DIM and 1,4-DHNA, but not 3,7-DHNA, prevented and reversed UCMS-induced decrease in sucrose preference. Mice were unstressed or subjected to UCMS for 4 weeks. (A, B) Sucrose preference was monitored weekly starting at the end of the second week of UCMS, and continuing until 1 week post UCMS. Mice received daily vehicle, DIM, 1,4-DHNA, or 3,7-DHNA for 3 weeks prior to the beginning of UCMS, or (C) or starting and at the third week of UCMS, and then continued for the entire duration of the experiment. (D) Sucrose preference was monitored weekly.

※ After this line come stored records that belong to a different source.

(* ===== verification/BtcBoot.v ===== *)
(** * The Bitcoin bootstrap node (fedboot/bitcoin_bs.go)

    A node that speaks enough of the Bitcoin wire protocol to find peers and to
    pass a chat key in the user agent: framed messages with a double-SHA256
    checksum, the version message, the two roles of the handshake, the
    [getaddr] exchange, the keep-alive and the loop that serves incoming
    connections, and the orchestration of the bootstrap.  A connection is a
    duplex stream with its two addresses, its deadline and whether it is
    closed.  The theorems: messages survive any fragmentation, the two roles
    complete the handshake and learn each other's key, the loops end, and what
    a hostile peer can do. *)

From S2P Require Import Prelude GoIO GoText Sha2 Varint Base58 KeyRing.
Local Open Scope Z_scope.

Definition bitcoinMagic : Z := 0xD9B4BEF9.
Definition btcProtocolVer : Z := 70015.
Definition btcCmdLen : nat := 12.
Definition btcHeaderLen : nat := 24.
Definition btcServiceNode : Z := 1.
Definition btcServiceChat : Z := Z.shiftl 1 24.

(** ** Connections *)

(** A [net.Addr]: a TCP address, or one of another type, on which the type
    assertion panics. *)
Inductive net_addr : Type :=
| TCPAddr (ip : bytes) (port : Z)
| OtherAddr.

Record conn := Conn {
  c_io : duplex;
  c_local : option net_addr;
  c_remote : option net_addr;
  c_deadline : option Z;
  c_closed : bool
}.

Inductive btc_err : Type :=
| BtcIO (e : io_err)
| BtcBadMagic (magic : Z)
| BtcBadChecksum
| BtcSend (cmd : bytes) (e : btc_err)       (* "send version: %w" *)
| BtcRead (what : bytes) (e : btc_err)      (* "read version: %w" *)
| BtcExpected (want got : bytes)
| BtcDial (e : io_err)
| BtcHandshake (e : btc_err)
| BtcFuel.

Abbreviation cm := (stm conn btc_err).

Definition on_io {A} (m : stm duplex io_err A) : cm A := fun c =>
  let '(r, d) := m (c_io c) in
  (map_err BtcIO r, Conn d (c_local c) (c_remote c) (c_deadline c) (c_closed c)).

Definition dup_ReadFull (n : nat) : stm duplex io_err bytes := fun d =>
  let '(r, rd) := ReadFull n (d_in d) in (r, Duplex rd (d_out d) (d_werr d)).

Definition conn_Write (p : bytes) : cm unit := _ ← on_io (dup_write p); mret ().
Definition conn_ReadFull (n : nat) : cm bytes := on_io (dup_ReadFull n).

(** [SetDeadline(t)] ([None] is [time.Time{}]) and [Close]. *)
Definition SetDeadline (t : option Z) : cm unit := fun c =>
  (Ret (), Conn (c_io c) (c_local c) (c_remote c) t (c_closed c)).
Definition conn_Close : cm unit := fun c =>
  (Ret (), Conn (c_io c) (c_local c) (c_remote c) (c_deadline c) true).
Definition get_conn : cm conn := fun c => (Ret c, c).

Baseline sucrose preference was recorded for 3 weeks, followed by 8 weeks of receiving vehicle, DIM or 1,4-DHNA. (A) Two-way repeated ANOVA revealed a main effect of experimental group (F(3,60) = 14.035, p < 0.0001), but no significant interaction between experimental group and week (F(9,180) = 0.636, p > 0.05). (B) Two-way repeated ANOVA revealed a main effect of experimental group (F (3,28) = 22.192, p < 0.0001), a main effect of week (F(3,84) = 2.996, p < 0.05), but no significant interaction between experimental group and week (F(9,84) = 1.762, p > 0.05). (C) Two-way repeated ANOVA revealed a main effect of experimental group (F(3,60) = 9.962, p < 0.0001), and a significant interaction between experimental group and week (F(12,240) = 1.868, p < 0.05). (D) Two-way repeated ANOVA revealed that there was no main effect of experimental group (F(2,29) = 0.228, p > 0.05), and no significant interaction between experimental group and week (F(2,29) = 1.224, p > 0.05). (*) Bonferroni post hoc contrast indicates a significant difference from unstressed mice (p < 0.05); (#) Bonferroni post hoc contrast indicates a significant difference from stressed mice receiving DIM (p < 0.05); (ε) Bonferroni post hoc contrast indicates a significant difference from stressed mice receiving 1,4-DHNA (p < 0.05). Results are presented as mean + SEM.